Which lines have the string "rest"? Copy all of them from the entries below.

____________

(* ===== verification/FrameDamages.v ===== *)
(** The damage of frames ([cutty/src/display/damage.rs]): the lines and rectangles that have to be
    drawn again, and the rectangles handed to the compositor.

    Pixels are [i32]; the sizes of [SizeInfo<u32>] are [u32].  Both are integers with the checks of
    the checked profile.  The origin of the rectangles is the lower left corner of the window. *)
From S2P Require Import Prelude Index Cells TermData Selections.
#[local] Open Scope Z_scope.

(** * Machine integers of the pixels *)

Definition u32_chk (z : Z) : option Z :=
  if (0 <=? z) && (z <? 4294967296) then Some z else None.
Definition u32_add (a b : Z) : option Z := u32_chk (a + b).
Definition u32_sub (a b : Z) : option Z := u32_chk (a - b).
Definition u32_mul (a b : Z) : option Z := u32_chk (a * b).
Definition i32_mul (a b : Z) : option Z := i32_chk (a * b).
(** [n as u32] for a [usize], [z as i32] for a [u32]. *)
Definition as_u32 (n : nat) : Z := Z.of_nat n mod 4294967296.
Definition wrap_i32 (z : Z) : Z := (z + 2147483648) mod 4294967296 - 2147483648.

(** [SizeInfo<u32>]. *)
Module SizeInfo.
Record t := mk {
  width : Z; height : Z; cell_width : Z; cell_height : Z; padding_x : Z; padding_y : Z;
  screen_lines : nat; columns : nat }.
End SizeInfo.

Module DamageRect.
Record t := mk { x : Z; y : Z; width : Z; height : Z }.
Definition new (x y width height : Z) : t := mk x y width height.
#[export] Instance t_eq_dec : EqDecision t.
Proof. solve_decision. Defined.
End DamageRect.

(** * [struct FrameDamage] *)

Module FrameDamage.
Record t := mk { full : bool; lines : list LineDamageBounds.t; rects : list DamageRect.t }.
Definition default : t := mk false [] [].

Definition damage_line (damage : LineDamageBounds.t) (s : t) : option t :=
  lines ← update_at (LineDamageBounds.line damage)
    (LineDamageBounds.expand (LineDamageBounds.left damage) (LineDamageBounds.right damage)) (lines s);
  Some (mk (full s) lines (rects s)).

Definition damage_point (point : GPoint nat) (s : t) : option t :=
  lines ← update_at (line point) (LineDamageBounds.expand (column point) (column point)) (lines s);
  Some (mk (full s) lines (rects s)).

Definition mark_fully_damaged (s : t) : t := mk true (lines s) (rects s).

(** [viewport_y_to_damage_y] and [damage_y_to_viewport_y]; [total_height] is the height of the
    window, converted to [i32]. *)
Definition viewport_y_to_damage_y (total_height y height : Z) : option Z :=
  y ← i32_sub total_height y; i32_sub y height.
Definition damage_y_to_viewport_y (total_height : Z) (rect : DamageRect.t) : option Z :=
  y ← i32_sub total_height (DamageRect.y rect); i32_sub y (DamageRect.height rect).

Definition add_viewport_rect (total_height x y width height : Z) (s : t) : option t :=
  y ← viewport_y_to_damage_y total_height y height;
  Some (mk (full s) (lines s) (rects s ++ [DamageRect.mk x y width height])).

Definition reset (num_lines num_cols : nat) (s : t) : t :=
  mk false ((λ line, LineDamageBounds.undamaged line num_cols) <$> seq 0 num_lines) [].

(** The range of columns of a line contains a column. *)
Definition contains (b : LineDamageBounds.t) (c : nat) : bool :=
  ((LineDamageBounds.left b <=? c) && (c <=? LineDamageBounds.right b))%nat.

Definition intersects (start end_ : GPoint nat) (s : t) : option bool :=
  start_line ← lines s !! line start;
  end_line ← lines s !! line end_;
  if full s || contains start_line (column start) || contains end_line (column end_) then Some true
  else
    foldM (λ i found, if found : bool then Some true
                      else b ← lines s !! i; Some (LineDamageBounds.is_damaged b))
      (seq (S (line start)) (line end_ - S (line start))) false.
End FrameDamage.

(** * [struct RenderDamageIterator] *)

Module RenderDamageIterator.
Import DamageRect.

Definition rect_for_line (size_info : SizeInfo.t) (line_damage : LineDamageBounds.t) : option t :=
  y_top ← u32_sub (SizeInfo.height size_info) (SizeInfo.padding_y size_info);
  left ← u32_mul (as_u32 (LineDamageBounds.left line_damage)) (SizeInfo.cell_width size_info);
  x ← u32_add (SizeInfo.padding_x size_info) left;
  lower ← u32_mul (as_u32 (LineDamageBounds.line line_damage + 1)) (SizeInfo.cell_height size_info);
  y ← u32_sub y_top lower;
  count ← usize_sub (LineDamageBounds.right line_damage) (LineDamageBounds.left line_damage);
  width ← u32_mul (as_u32 (count + 1)) (SizeInfo.cell_width size_info);
  Some (new (wrap_i32 x) (wrap_i32 y) (wrap_i32 width) (wrap_i32 (SizeInfo.cell_height size_info))).

Definition overdamage (size_info : SizeInfo.t) (rect : t) : option t :=
  let cell_width := wrap_i32 (SizeInfo.cell_width size_info) in
  let cell_height := wrap_i32 (SizeInfo.cell_height size_info) in
  x' ← i32_sub (x rect) cell_width;
  let x' := Z.max x' 0 in
  free ← i32_sub (wrap_i32 (SizeInfo.width size_info)) x';
  both ← i32_mul 2 cell_width;
  wider ← i32_add (width rect) both;
  let width' := Z.min (Z.max free 0) wider in
  y' ← i32_sub (y rect) (Z.quot cell_height 2);
  let y' := Z.max y' 0 in
  free ← i32_sub (wrap_i32 (SizeInfo.height size_info)) y';
  higher ← i32_add (height rect) cell_height;
  let height' := Z.min (Z.max free 0) higher in
  Some (mk x' y' width' height').

(** The disjunction is lazy: a test is only computed when those before it fail. *)
Definition rects_overlap (lhs rhs : t) : option bool :=
  right ← i32_add (x lhs) (width lhs);
  if right <? x rhs then Some false else
  right ← i32_add (x rhs) (width rhs);
  if right <? x lhs then Some false else
  top ← i32_add (y lhs) (height lhs);
  if top <? y rhs then Some false else
  top ← i32_add (y rhs) (height rhs);
  Some (negb (top <? y lhs)).

Definition merge_rects (lhs rhs : t) : option t :=
  let left_x := Z.min (x lhs) (x rhs) in
  right ← i32_add (x lhs) (width lhs);
  right' ← i32_add (x rhs) (width rhs);
  let right_x := Z.max right right' in
  top ← i32_add (y lhs) (height lhs);
  top' ← i32_add (y rhs) (height rhs);
  let y_top := Z.max top top' in
  let y_bottom := Z.min (y lhs) (y rhs) in
  width ← i32_sub right_x left_x;
  height ← i32_sub y_top y_bottom;
  Some (new left_x y_bottom width height).

Definition line_rect (size_info : SizeInfo.t) (line : LineDamageBounds.t) : option t :=
  rect ← rect_for_line size_info line; overdamage size_info rect.

(** The loop of [next]: merging the lines that follow; the lines left are those not yet peeked. *)
Fixpoint merge_next (size_info : SizeInfo.t) (total : t) (lines : list LineDamageBounds.t) :
    option (t * list LineDamageBounds.t) :=
  match lines with
  | [] => Some (total, [])
  | line :: rest =>
      next_rect ← line_rect size_info line;
      overlap ← rects_overlap total next_rect;
      if overlap : bool then
        total ← merge_rects total next_rect;
        merge_next size_info total rest
      else Some (total, lines)
  end.

Definition next (size_info : SizeInfo.t) (lines : list LineDamageBounds.t) :
    option (option t * list LineDamageBounds.t) :=
  match lines with
  | [] => Some (None, [])
  | line :: rest =>
      total ← line_rect size_info line;
      '(total, rest) ← merge_next size_info total rest;
      Some (Some total, rest)
  end.

(** Collecting the iterator. *)
Fixpoint collect (fuel : nat) (size_info : SizeInfo.t) (lines : list LineDamageBounds.t) :
    option (list t) :=
  match fuel with
  | O => None
  | S fuel =>
      '(item, rest) ← next size_info lines;
      match item with
      | None => Some []
      | Some rect => rects ← collect fuel size_info rest; Some (rect :: rects)
      end
  end.
End RenderDamageIterator.

(** * [struct DamageTracker] *)

#[export] Instance SelectionRange_eq_dec : EqDecision SelectionRange.t.
Proof. solve_decision. Defined.

Module DamageTracker.
(** The two frames are the active one and the next one. *)
Record t := mk {
  old_vi_cursor : option (GPoint nat);
  old_selection : option SelectionRange.t;
  debug : bool;
  frame : FrameDamage.t;
  next_frame : FrameDamage.t;
  screen_lines : nat;
  columns : nat;
}.

Definition set_frame (f : FrameDamage.t) (s : t) : t :=
  mk (old_vi_cursor s) (old_selection s) (debug s) f (next_frame s) (screen_lines s) (columns s).
Definition set_next_frame (f : FrameDamage.t) (s : t) : t :=
  mk (old_vi_cursor s) (old_selection s) (debug s) (frame s) f (screen_lines s) (columns s).

Definition resize (screen_lines columns : nat) (s : t) : t :=
  let fresh := FrameDamage.reset screen_lines columns FrameDamage.default in
  mk (old_vi_cursor s) (old_selection s) (debug s) (FrameDamage.mark_fully_damaged fresh) fresh
    screen_lines columns.

Definition new (screen_lines columns : nat) : t :=
  resize screen_lines columns
    (mk None None false FrameDamage.default FrameDamage.default screen_lines columns).

Definition swap_damage (s : t) : t :=
  mk (old_vi_cursor s) (old_selection s) (debug s) (next_frame s)
    (FrameDamage.reset (screen_lines s) (columns s) (frame s)) (screen_lines s) (columns s).

(** [if let Some(point) = point { self.frame().damage_point(point); }]. *)
Definition damage_some (point : option (GPoint nat)) (s : t) : option t :=
  match point with
  | None => Some s
  | Some point => f ← FrameDamage.damage_point point (frame s); Some (set_frame f s)
  end.

Definition damage_vi_cursor (vi_cursor : option (GPoint nat)) (s : t) : option t :=
  let previous := old_vi_cursor s in
  let s := mk vi_cursor (old_selection s) (debug s) (frame s) (next_frame s) (screen_lines s)
             (columns s) in
  if FrameDamage.full (frame s) then Some s
  else s ← damage_some (old_vi_cursor s) s; damage_some previous s.

(** The lines of a selection that are on the screen: [None] if it is invisible. *)
Definition visible_lines (screen_lines display_offset : nat) (selection : SelectionRange.t) :
    option (option (nat * nat)) :=
  let display_offset := as_i32 display_offset in
  last_visible_line ← i32_sub (as_i32 screen_lines) 1;
  bottom ← i32_add (line (SelectionRange.end_ selection)) display_offset;
  if bottom <? 0 then Some None else
  above ← i32_chk (Z.abs (line (SelectionRange.start selection)));
  limit ← i32_sub display_offset last_visible_line;
  if above <? limit then Some None else
  top ← i32_add (line (SelectionRange.start selection)) display_offset;
  bottom ← i32_add (line (SelectionRange.end_ selection)) display_offset;
  (* [clamp] panics when its bounds are not in order. *)
  _ ← ensure (0 <=? last_visible_line);
  Some (Some (as_usize (Z.max top 0), as_usize (Z.min (Z.max bottom 0) last_visible_line))).

Definition damage_lines (first last : nat) (s : t) : option t :=
  foldM (λ line s,
    right ← usize_sub (columns s) 1;
    lines ← update_at line (LineDamageBounds.expand 0 right) (FrameDamage.lines (frame s));
    Some (set_frame (FrameDamage.mk (FrameDamage.full (frame s)) lines (FrameDamage.rects (frame s))) s))
    (seq first (S last - first)) s.

Definition damage_one_selection (display_offset : nat) (selection : SelectionRange.t) (s : t) :
    option t :=
  visible ← visible_lines (screen_lines s) display_offset selection;
  match visible with
  | None => Some s
  | Some (first, last) => damage_lines first last s
  end.

Definition damage_selection (selection : option SelectionRange.t) (display_offset : nat) (s : t) :
    option t :=
  let previous := old_selection s in
  let s := mk (old_vi_cursor s) selection (debug s) (frame s) (next_frame s) (screen_lines s)
             (columns s) in
  if FrameDamage.full (frame s) || bool_decide (previous = selection) then Some s
  else foldM (damage_one_selection display_offset) (option_list selection ++ option_list previous) s.

Definition shape_frame_damage (size_info : SizeInfo.t) (s : t) : option (list DamageRect.t) :=
  if FrameDamage.full (frame s) then
    Some [DamageRect.new 0 0 (wrap_i32 (SizeInfo.width size_info)) (wrap_i32 (SizeInfo.height size_info))]
  else
    let it := TermDamageIterator.new (FrameDamage.lines (frame s)) 0 in
    let lines := TermDamageIterator.collect (S (length (FrameDamage.lines (frame s)))) it in
    rects ← RenderDamageIterator.collect (S (length lines)) size_info lines;
    Some (rects ++ FrameDamage.rects (frame s)).

(** [Display::draw]: the damage of the terminal is added to the frame. *)
Definition add_terminal_damage (damage : TermDamage) (s : t) : option t :=
  match damage with
  | DamageFull => Some (set_frame (FrameDamage.mark_fully_damaged (frame s)) s)
  | DamagePartial damaged_lines =>
      let lines := TermDamageIterator.collect (S (length (TermDamageIterator.line_damage damaged_lines)))
                     damaged_lines in
      f ← foldM FrameDamage.damage_line lines (frame s);
      Some (set_frame f s)
  end.
End DamageTracker.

____________

• _Solution to the problem_:
  | line :: rest =>
        merge_next size_info total rest
  | line :: rest =>
      '(total, rest) ← merge_next size_info total rest;
      Some (Some total, rest)
      '(item, rest) ← next size_info lines;
      | Some rect => rects ← collect fuel size_info rest; Some (rect :: rects)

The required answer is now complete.